Disruption of PKB signaling restores polarity to cells lacking tumor suppressor PTEN

By limiting phosphotidylinositol 3,4,5-triphosphate (PIP₃) levels, tumor suppressor PTEN not only controls cell growth but also maintains cell polarity required for cytokinesis and chemotaxis. To identify the critical targets of PIP₃ that link it to the cytoskeleton, we deleted secondary genes to reverse the deficiencies of pten^- cells in Dictyostelium. The polarity defects in pten^- cells correlate with elevated phosphorylations of PKB substrates.
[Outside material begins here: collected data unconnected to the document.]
Lemma grows_buildBlock_inst node i :
  grows (buildBlock_inst UNKNOWN_OFFSET Mod DL PTA rec node i).
Proof.
  pose proof grows_createCall. pose proof grows_createAlloc.
  pose proof grows_createStore.
  unfold buildBlock_inst. grows_tac.
Qed.

Lemma grows_buildFunction_block acc block :
  grows (buildFunction_block UNKNOWN_OFFSET Mod DL PTA rec acc block).
Proof.
  pose proof grows_buildBlock. unfold buildFunction_block. grows_tac.
Qed.

Lemma grows_buildFunction_succs fuel blocks built_blocks rets block :
  grows (buildFunction_succs fuel blocks built_blocks rets block).
Proof.
  pose proof grows_blockAddSuccessors. unfold buildFunction_succs. grows_tac.
Qed.

Lemma grows_buildFunction_body fuel F :
  grows (buildFunction_body UNKNOWN_OFFSET Mod DL PTA rec fuel F).
Proof.
  pose proof grows_buildBlock. pose proof grows_blockAddSuccessors.
  unfold buildFunction_body, buildFunction_graph, buildFunction_block,
    buildFunction_succs.
  grows_tac.
Qed.

End recursion.

Lemma grows_buildFunction fuel F :
  grows (buildFunction UNKNOWN_OFFSET Mod DL PTA fuel F).
Proof.
  revert F. induction fuel as [|fuel IH]; intros F; [apply grows_fail|].
  by apply grows_buildFunction_body.
Qed.
Lemma lstrip_thin s : thin s (lstrip s).
Proof.
  induction s as [|c r IH]; simpl; [constructor|].
  destruct (isspace c); [apply thin_drop, IH|apply thin_refl].
Qed.

Lemma rstrip_thin s : thin s (rstrip s).
Proof.
  induction s as [|c r IH]; simpl; [constructor|].
  destruct (rstrip r) as [|c' r'].
  - destruct (isspace c); [apply thin_drop, IH|apply thin_keep; auto].
  - apply thin_keep; auto.
Qed.

Lemma sub_brackets_no_pair b s :
  has_line_feed s = false → has_pair (sub_brackets b s) = false.
Proof.
  revert b. induction s as [|c r IH]; intros b Hlf; simpl; [done|].
  assert (Hr : has_line_feed r = false).
  { unfold has_line_feed in *. simpl in Hlf.
    apply orb_false_iff in Hlf as [_ Hlf]. exact Hlf. }
  destruct b.
  - destruct (c =? RBRACKET); apply IH, Hr.
  - destruct (c =? LBRACKET) eqn:Hc; simpl.
    + destruct (closes r) eqn:Hcl; [apply IH, Hr|].
      simpl. rewrite Hc, (IH false Hr), orb_false_r. simpl.
      rewrite (closes_no_line_feed _ Hr) in Hcl.
      destruct (has_close (sub_brackets false r)) eqn:Hx; [|reflexivity].
      rewrite (thin_has_close _ _ (sub_brackets_thin false r) Hx) in Hcl.
      discriminate.
    + rewrite Hc. simpl. apply IH, Hr.
Qed.

Lemma sub_brackets_fixed s : has_marker s = false → sub_brackets false s = s.
Proof.
  induction s as [|c r IH]; simpl; [done|].
  intros H. apply orb_false_iff in H as [-> H].
  rewrite (IH H). reflexivity.
Qed.

Lemma forallb_sub_spaces (p : N → bool) b s :
  p SPACE = true → forallb p s = true → forallb p (sub_spaces b s) = true.
Proof.
  intros Hp. revert b. induction s as [|c r IH]; intros b; simpl; [done|].
  intros H. apply andb_true_iff in H as [Hc Hr].
  destruct (isspace c); [destruct b|]; simpl; rewrite ?Hp, ?Hc; simpl; auto.
Qed.

Lemma forallb_lstrip (p : N → bool) s :
  forallb p s = true → forallb p (lstrip s) = true.
Proof.
  induction s as [|c r IH]; simpl; [done|].
  intros H. destruct (isspace c); [|exact H].
  apply andb_true_iff in H as [_ Hr]. exact (IH Hr).
Qed.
Deletion of AKT orthologue, PkbA, or a subunit of its activator TORC2, reduced the phosphorylations and suppressed the cytokinesis and chemotaxis defects in pten^- cells. In these double mutants, the excessive PIP₃ levels and, presumably, activation of other PIP₃-binding proteins had little or no effect on the cytoskeleton. In bands with increased phosphorylation in pten- cells, we found PKB substrates, PI5K, GefS, GacG, and PakA. Disruption of PakA in pten- cells restored a large fraction of the cells to normal behavior. Consistently, expression of phosphomimetic PakA in pten^- cells exacerbated the defects but nonphosphorylatable PakA had no effect. Thus, among many putative PTEN- and PIP₃-dependent events, phosphorylation of PKB substrates is the key downstream regulator of cell polarity.